Isolation and lipid-binding properties of rat apolipoprotein A-IV

Abstract Apolipoprotein A-IV was isolated from the d g / ml fraction of rat serum by gel filtration followed by heparin-Sepharose affinity chromatography; this method also facilitated the preparation of apolipoprotein A-I and apolipoprotein E. The apolipoprotein A-IV preparation was characterized by SDS-gel electrophoresis, isoelectric focusing, amino acid analysis and immunodiffusion. The lipid-binding properties of this protein were studied.
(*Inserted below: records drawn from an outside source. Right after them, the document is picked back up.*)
Lemma maddubs_zero_l (a : list Z) :
  all0 a -> forall b, all0 (_mm512_maddubs_epi16 a b).
Proof.
  induction a as [|x|x y a IH] using list_pair_ind; intros Ha b.
  - constructor.
  - constructor.
  - inversion Ha as [|? ? Hx Ha1]; subst. inversion Ha1 as [|? ? Hy Ha2]; subst.
    destruct b as [|b0 [|b1 b]]; try constructor.
    + reflexivity.
    + apply IH. exact Ha2.
Qed.

Lemma maddubs_zero_r (b : list Z) :
  all0 b -> forall a, all0 (_mm512_maddubs_epi16 a b).
Proof.
  induction b as [|x|x y b IH] using list_pair_ind; intros Hb a.
  - destruct a as [|a0 [|a1 a]]; constructor.
  - destruct a as [|a0 [|a1 a]]; constructor.
  - inversion Hb as [|? ? Hx Hb1]; subst. inversion Hb1 as [|? ? Hy Hb2]; subst.
    destruct a as [|a0 [|a1 a]]; try constructor.
    + unfold wrap8. simpl. rewrite !Z.mul_0_r. reflexivity.
    + apply IH. exact Hb2.
Qed.

Lemma mask_sub_zero (src : list Z) :
  all0 src -> forall k a b, all0 a -> all0 b ->
  all0 (_mm512_mask_sub_epi8 src k a b).
Proof.
  induction 1 as [|s src Hs Hsrc IH]; intros k a b Ha Hb.
  - constructor.
  - destruct k as [|m k]; [constructor|].
    destruct Ha as [|x a Hx Ha]; [constructor|].
    destruct Hb as [|y b Hy Hb]; [constructor|].
    simpl. constructor.
    + subst. destruct m; reflexivity.
    + apply IH; assumption.
Qed.

Lemma repeat_all0 (n : nat) : all0 (repeat 0 n).
Proof. induction n; simpl; constructor; auto. Qed.

Lemma sign_trick_zero_l (a b : list Z) : all0 a -> all0 (sign_trick a b).
Proof. intros Ha. unfold sign_trick. apply maddubs_zero_l, abs_epi8_zero, Ha. Qed.

Lemma sign_trick_zero_r (a b : list Z) : all0 b -> all0 (sign_trick a b).
Proof.
  intros Hb. unfold sign_trick. apply maddubs_zero_r, mask_sub_zero;
    try assumption. apply repeat_all0.
Qed.

Lemma adds_zero (s : list Z) : all0 s -> forall t, all0 t -> all0 (_mm512_adds_epi16 s t).
Proof.
  unfold _mm512_adds_epi16.
  induction 1 as [|x s Hx Hs IH]; intros t Ht.
  - constructor.
  - destruct Ht as [|y t Hy Ht]; simpl; constructor.
    + subst. reflexivity.
    + apply IH. exact Ht.
Qed.

Lemma madd_zero (s : list Z) : all0 s -> forall t, all0 (_mm512_madd_epi16 s t).
Proof.
  induction s as [|x|x y s IH] using list_pair_ind; intros Hs t.
  - constructor.
  - constructor.
  - inversion Hs as [|? ? Hx Hs1]; subst. inversion Hs1 as [|? ? Hy Hs2]; subst.
    destruct t as [|t0 [|t1 t]]; try constructor.
    + reflexivity.
    + apply IH. exact Hs2.
Qed.

Lemma hsum32_zero (r : list Z) : all0 r -> hsum32 r = 0.
Proof.
  induction 1 as [|x r Hx Hr IH]; simpl.
  - reflexivity.
  - rewrite IH. subst x. reflexivity.
Qed.

Lemma reduce_zero (sums : oct (list Z)) :
  oct_all all0 sums -> reduce sums = repeat 0 8.
Proof.
  intros H. unfold oct_all, oct_list in H.
  repeat match goal with
         | H : Forall _ (_ :: _) |- _ => inversion H; subst; clear H
         end.
  unfold reduce, Pack0123, PermuteSummer, oct_map, madd_epi16.
  cbn [o0 o1 o2 o3 o4 o5 o6 o7].
  rewrite !hsum32_zero by (apply madd_zero; assumption).
  reflexivity.
Qed.

Lemma shared_chunks_zero (A B : list Z) :
  all0 A \/ all0 B ->
  forall k A_live B_live sums,
    oct_all all0 sums -> oct_all all0 (shared_chunks A B k A_live B_live sums).
Proof.
  intros Hz. induction k as [|k IH]; intros A_live B_live sums Hs; simpl.
  - exact Hs.
  - apply IH.
    apply (oct_all_map2 all0 all0 all0);
      [intros x y Hx Hy; apply adds_zero; assumption | exact Hs |].
    destruct Hz as [HA | HB].
    + apply oct_all_map. intros b. apply sign_trick_zero_l, slice_Forall, HA.
    + unfold regs8, oct_all, oct_list, oct_map. simpl.
      repeat constructor; apply sign_trick_zero_r, slice_Forall, HB.
Qed.

Lemma row_chunks_zero (A B : list Z) (width simd_width B0_col r : nat) :
  all0 A \/ all0 B -> row_chunks A B width simd_width B0_col r = repeat 0 8.
Proof.
  intros Hz. unfold row_chunks. apply reduce_zero, shared_chunks_zero; [exact Hz|].
  destruct Hz as [HA | HB].
  - apply oct_all_map. intros b. apply sign_trick_zero_l, slice_Forall, HA.
  - unfold regs8, oct_all, oct_list, oct_map. simpl.
    repeat constructor; apply sign_trick_zero_r, slice_Forall, HB.
Qed.

(** C5. For every valid invocation of the 8-bit Multiply, if every
    element of the quantized A buffer is zero, or every element of the
    packed B buffer is zero, then every accumulator vector handed to the
    callback is all zeros (and the run makes its [R * (C/8)] calls). *)
Theorem Multiply_zero_operand :
  forall (fuel A_addr B_addr : nat) (A B : list Z) (R width C : nat),
    (C mod 8 = 0)%nat ->
    (width mod 64 = 0)%nat -> (0 < width)%nat ->
    (A_addr mod 64 = 0)%nat -> (B_addr mod 64 = 0)%nat ->
    (R * width <= length A)%nat -> (width * C <= length B)%nat ->
    (R + width + C < fuel)%nat ->
    Forall (fun x => x = 0) A \/ Forall (fun x => x = 0) B ->
    exists calls,
      Multiply fuel A_addr B_addr A B R width C = Done calls
      /\ length calls = (R * (C / 8))%nat
      /\ Forall (fun c => call_total c = repeat 0 8) calls.
Proof.
  intros fuel A_addr B_addr A B R width C HC Hw Hpos HAa HBa HA HB Hfuel Hz.
  exists (Multiply_calls A B R width C).
  split; [apply Multiply_runs; assumption|].
  split.
  { rewrite <- (length_map call_position), Multiply_calls_positions.
    apply positions_length. }
  unfold Multiply_calls. apply Forall_forall. intros c Hc.
  apply in_flat_map in Hc. destruct Hc as [s [_ Hc]].
  apply in_map_iff in Hc. destruct Hc as [r [<- _]].
  cbn [call_total]. apply row_chunks_zero. exact Hz.
Qed.

Lemma Multiply_zero_operand_witness :
  exists calls,
    Multiply 100 0 0 (repeat 0 128) example_B 2 64 16 = Done calls
    /\ length calls = (2 * (16 / 8))%nat
    /\ Forall (fun c => call_total c = repeat 0 8) calls.
Proof.
  apply (Multiply_zero_operand 100 0 0 (repeat 0 128) example_B 2 64 16);
    try reflexivity; try (apply Nat.leb_le; reflexivity).
  left. repeat constructor.
Defined.

(** ** The assertions of Multiply *)

Lemma bind_not_assert {X Y : Type} (m : outcome X) (k : X -> outcome Y) :
  m <> AssertionFailed -> (forall x, k x <> AssertionFailed) ->
  bind m k <> AssertionFailed.
Proof.
  intros Hm Hk. destruct m as [x| | |]; simpl;
    [apply Hk | contradiction | discriminate | discriminate].
Qed.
Apolipoprotein A-IV associated with dimyristoylphosphatidylcholine (DMPC) to form recombinants which contained two molecules of apolipoprotein A-IV and had a lipid/protein molar ratio of 110. The density of the DMPC/apolipoprotein A-IV particles was determined to be 1.08 g/ml and the particles were visualized by electron microscopy as discs which were 5.8 nm thick and 18.0 nm in diameter. The stability of the DMPC/apolipoprotein A-IV recombinants, as determined by resistance to denaturation, was comparable to the stability of DMPC/apolipoprotein A-I complexes. However, by competition studies it was found that apolipoprotein A-I competed for the binding to DMPC more effectively than did apolipoprotein A-IV. It is concluded that, while rat apolipoprotein A-IV resembles other apolipoproteins in its lipid-binding characteristics, it may be displaced from lipid complexes by apolipoprotein A-I.